Une partition de C, lorsqu’elle aboutit à un concept original, est appelée

partition expansive (Hatchuel & Weil, 2009). L’innovation émerge ainsi

d’une co-expansion des espaces C et K (voir figure ci-après). Figure 24. La dynamique de la conception : co-expansion des espaces C et K La conception commence avec la formulation d’un C0 à l’aide des connaissances de départ K0. Afin de préciser ce C0, de la connaissance nouvelle doit être acquise : elle permettra de raffiner ce concept initial tout en précisant la définition de l’objet à concevoir. A la fin de la conception, le concept détaillé est validé dans l’espace K L’ajout de propriétés surprenantes dans l’espace C permet de discuter des objets dans un vocabulaire différent et aide ainsi à renouveler l’identité des objets. Une exploration de conception peut néanmoins générer des concepts très originaux – ou concepts expansifs - aussi bien que des concepts peu originaux, appelés concepts restrictifs (Hatchuel & Weil, 2009). De tels concepts ne permettent pas d’étendre la définition de l’objet mais la restreignent : ils utilisent de la connaissance classique, peu originale et souvent déjà largement exploitée auparavant par le concepteur. En conception, nous verrons dans la section suivante que le recours à des

connaissances très originales, telles le poisson volant, pour la génération des concepts expansifs est une opération très difficile à réaliser.

La théorie C-K permet ainsi de modéliser un raisonnement de conception mais elle ne s’applique qu’à des propositions, c’est-à-dire, à des raisonnements verbaux.
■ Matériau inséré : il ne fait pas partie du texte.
(* ===== verification/ZoneMap.v ===== *)
(** * Skipping chunks by their statistics (src/storage/predicate/)

    A predicate of a query compares a column with a constant.  [checkZoneMap] decides from the
    minimum and maximum of a chunk alone whether a row of the chunk can satisfy it.  Also here:
    the examples of all files about columns, on concrete chunks. *)

From stdpp Require Import base list sorting gmap numbers strings.
From S2P Require Import Prelude NullMask Bitpacking IntegerBitpacking Compression PageCodec Column ColumnProof ColumnCheckpoint ColumnFlush.
Local Open Scope Z_scope.

Inductive ExpressionType := EQUALS | NOT_EQUALS | GREATER_THAN | GREATER_THAN_EQUALS | LESS_THAN | LESS_THAN_EQUALS.
Inductive ZoneMapCheckResult := ALWAYS_SCAN | SKIP_SCAN.
#[global] Instance ZoneMapCheckResult_eq_dec : EqDecision ZoneMapCheckResult.
Proof. solve_decision. Defined.

Definition inRange (mn mx v : Z) : bool := (mn <=? v) && (v <=? mx).

(** The minimum, the maximum and the constant are values of the type. *)
Definition checkZoneMapSwitch (mn mx constant : Z) (e : ExpressionType) : ZoneMapCheckResult :=
  match e with
  | EQUALS => if negb (inRange mn mx constant) then SKIP_SCAN else ALWAYS_SCAN
  | NOT_EQUALS => if (constant =? mn) && (constant =? mx) then SKIP_SCAN else ALWAYS_SCAN
  | GREATER_THAN => if mx <=? constant then SKIP_SCAN else ALWAYS_SCAN
  | GREATER_THAN_EQUALS => if mx <? constant then SKIP_SCAN else ALWAYS_SCAN
  | LESS_THAN => if constant <=? mn then SKIP_SCAN else ALWAYS_SCAN
  | LESS_THAN_EQUALS => if constant <? mn then SKIP_SCAN else ALWAYS_SCAN
  end.


Section ZoneMap.
Context `{FC : FloatCompression} (fast : forall n, ChunkPacker n).
(** The check for floating-point columns. *)
Context (floatZone : CompressionMetadata -> ExpressionType -> Z -> ZoneMapCheckResult).

Definition checkZoneMap (t : PhysicalTypeID) (md : CompressionMetadata) (e : ExpressionType) (constant : Z) : ZoneMapCheckResult :=
  match t with
  | BOOL => checkZoneMapSwitch (Z.b2z (negb (unsignedInt (min md) =? 0))) (Z.b2z (negb (unsignedInt (max md) =? 0))) constant e
  | FLOAT | DOUBLE => floatZone md e constant
  | _ => match integerType fast t with
         | Some T => checkZoneMapSwitch (get (bits T) (isSigned T) (min md)) (get (bits T) (isSigned T) (max md)) constant e
         | None => ALWAYS_SCAN
         end
  end.



Context (HF : forall n, @ChunkPackerOK n (fast n)).


End ZoneMap.

(** ** Examples *)

(** A class without floating-point columns. *)
#[local] Instance noFloats : FloatCompression := {|
  float_setValues _ _ _ _ _ _ _ _ := Err InternalException;
  float_decompress _ _ _ _ _ _ _ := Err InternalException;
  float_canUpdate _ _ _ _ _ _ := Err InternalException;
  float_numValues _ _ _ := 0;
  float_metadata _ _ _ _ _ _ := Err InternalException;
  float_minMax _ _ _ _ _ := Err InternalException;
  float_gt _ _ := false;
  double_to_float x := x
|}.
Definition exFast (n : Z) : ChunkPacker n := plainPacker n.
Lemma exFast_ok n : @ChunkPackerOK n (exFast n).
Proof. apply plainPacker_ok. Qed.
Definition exFloatFlush (_ _ : Z) (_ : ColumnChunkMetadata) (_ : DataFile) : outcome (ColumnChunkMetadata * DataFile) := Err InternalException.

Definition exFile : DataFile := mkFile ∅ 1.
(** The signed 64-bit integers 5, 200, 77; the second is null. *)
Definition exChunk : ChunkData := mkChunkData (setFields 0 0 64 [5; 200; 77]) (Some (mkNullMask [2] true)) 3.
(** The same without a null. *)
Definition exChunk' : ChunkData := mkChunkData (setFields 0 0 64 [5; 200; 77]) None 3.
Definition exMetaOf (r : outcome (ColumnChunkMetadata * DataFile)) : ColumnChunkMetadata :=
  match r with Ok x => fst x | Err _ => mkChunkMeta 0 0 0 (mkMeta 0 0 CONSTANT) end.
Definition exFileOf (r : outcome (ColumnChunkMetadata * DataFile)) : DataFile := match r with Ok x => snd x | Err _ => exFile end.
Definition exFlush (c : ChunkData) : outcome (ColumnChunkMetadata * DataFile) := flush exFast INT64 exFloatFlush false true c 3 exFile.

Lemma ex_simple t : packedType exFast t <> None -> simpleColumn exFast t.
Proof. by right. Qed.

Lemma exChunk_mask : maskOK (nullMask exChunk) 0 (numRows exChunk).
Proof. split; [|cbn; lia]. split; [|done]. repeat constructor; vm_compute; congruence. Qed.

Ltac small_cases i Hi := do 3 (destruct i as [|i]; [vm_compute; congruence|]); cbn in Hi; lia.

Lemma flush_keeps_values_witness :
  exists m f' perPage, exFlush exChunk = Ok (m, f') /\ flushed exFast INT64 exChunk exFile m f' perPage.
Proof.
  apply (flush_keeps_values exFast exFast_ok INT64 exFloatFlush false true exChunk 3 exFile).
  - by apply ex_simple.
  - apply exChunk_mask.
  - cbn. lia.
  - intros _ T i [= <-] Hi _. small_cases i Hi.
  - cbn. lia.
  - cbn. unfold INVALID_PAGE. lia.
Defined.

Definition exMeta' : ColumnChunkMetadata := mkChunkMeta 1 1 3 (mkMeta 5 200 INTEGER_BITPACKING).

Lemma ex_flushed c m perPage :
  (c = exChunk \/ c = exChunk') -> exMetaOf (exFlush c) = m -> numValues exFast (compMeta m) (Z.of_nat PAGE_SIZE) INT64 = Ok perPage ->
  flushed exFast INT64 c exFile m (exFileOf (exFlush c)) perPage.
Proof.
  intros Hc Em Ep. destruct (flush_ok exFast exFast_ok INT64 exFloatFlush false true c 3 exFile) as (m0 & f' & k & E & Hfl).
  - by apply ex_simple.
  - destruct Hc as [-> | ->]; [apply exChunk_mask|done].
  - destruct Hc as [-> | ->]; cbn; lia.
  - intros _ T i [= <-] Hi _. destruct Hc as [-> | ->]; small_cases i Hi.
  - cbn. lia.
  - cbn. unfold INVALID_PAGE. lia.
  - unfold exFlush in *. rewrite E in *. cbn [exMetaOf exFileOf fst snd] in *. subst m0.
    pose proof (cl_per _ _ _ _ _ (fl_layout _ _ _ _ _ _ _ Hfl)) as Hk. assert (k = perPage) as -> by congruence. done.
Qed.


(** Row 1 gets 99 and row 2 the value 255, which needs no more bits. *)
Definition exStates : list ChunkCheckpointState := [mkCheckpointState (mkChunkData (setFields 0 0 64 [99; 255]) None 2) 1].

Lemma checkpoint_in_place_witness :
  exists f' m', checkpointColumnChunkInPlace exFast INT64 (mkChunkState exMeta' 4096) exStates (exFileOf (exFlush exChunk'), exMeta') = Ok (f', m') /\
    chunkCell exFast INT64 m' f' 0 = 5 /\ chunkCell exFast INT64 m' f' 1 = 99 /\ chunkCell exFast INT64 m' f' 2 = 255.
Proof.
  assert (Hfl : flushed exFast INT64 exChunk' exFile exMeta' (exFileOf (exFlush exChunk')) 4096)
    by (apply (ex_flushed exChunk'); [by right| |]; by vm_compute).
  destruct (checkpoint_in_place exFast exFast_ok INT64 (exFileOf (exFlush exChunk')) exMeta' 4096 exStates) as (f' & m' & E & _ & _ & _ & Hv & _).
  - by apply ex_simple.
  - apply Hfl.
  - apply Hfl.
  - unfold exStates. apply Forall_singleton. split; [cbn; lia|done|]. intros _ T i [= <-] Hi _. do 2 (destruct i as [|i]; [vm_compute; congruence|]). cbn in Hi. lia.
  - done.
  - by vm_compute.
  - exists f', m'. split; [exact E|]. split; [|split].
    + transitivity (chunkCell exFast INT64 exMeta' (exFileOf (exFlush exChunk')) 0); [exact (Hv 0%nat)|by vm_compute].
    + exact (Hv 1%nat).
    + exact (Hv 2%nat).
Defined.


(** *** What the examples show *)

(** The statistics after an update in place may exclude a value of the chunk: the batch 3, 250
    raises the maximum from 200 to 250, and the minimum stays 5.  Row 0 then reads 3, and a
    search for 3 skips the chunk. *)
Example minimum_not_updated :
  let batch := [mkCheckpointState (mkChunkData (setFields 0 0 64 [3; 250]) None 2) 0] in
  let s := mkChunkState exMeta' 4096 in
  canCheckpointInPlace exFast INT64 s exMeta' batch = Ok true /\
  exists f' m', checkpointColumnChunkInPlace exFast INT64 s batch (exFileOf (exFlush exChunk'), exMeta') = Ok (f', m') /\
    compMeta m' = mkMeta 5 250 INTEGER_BITPACKING /\ chunkCell exFast INT64 m' f' 0 = 3 /\
    checkZoneMap exFast (fun _ _ _ => ALWAYS_SCAN) INT64 (compMeta m') EQUALS 3 = SKIP_SCAN.
Proof.
  cbv zeta. split; [by vm_compute|]. eexists _, _. split; [vm_compute; reflexivity|]. by vm_compute.
Qed.

(** Unsigned 8-bit values are read into a chunk with the signed reader: 100, 200 are packed with
    7 bits from the offset 100, the vector reader gives them back, the chunk reader does not
    add the offset. *)
Example uint8_chunk_reader :
  let data := mkChunkData (setFields 0 0 8 [100; 200]) None 2 in
  let r := flush exFast UINT8 exFloatFlush false true data 2 exFile in
  let s := mkChunkState (exMetaOf r) 4681 in
  scanInternal exFast UINT8 s 0 2 0 0 None (exFileOf r) = Ok (setFields 0 0 8 [100; 200]) /\
  scanToChunk exFast UINT8 s 0 2 0 (exFileOf r) = Ok (setFields 0 0 8 [0; 100], 2%nat).
Proof. by vm_compute. Qed.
Afin de pouvoir analyser le raisonnement correspondant aux séquences de dessins sélectionnées chez T/E/S/S, il était nécessaire de pouvoir associer ces dessins à des propositions : au cours de différents entretiens, nous avons ainsi demandé à l’architecte d’expliciter son raisonnement au moment où il réalisait les différents croquis. Le détail de la méthodologie développée pour étudier les effets génératifs associés au dessin sera présenté en partie III.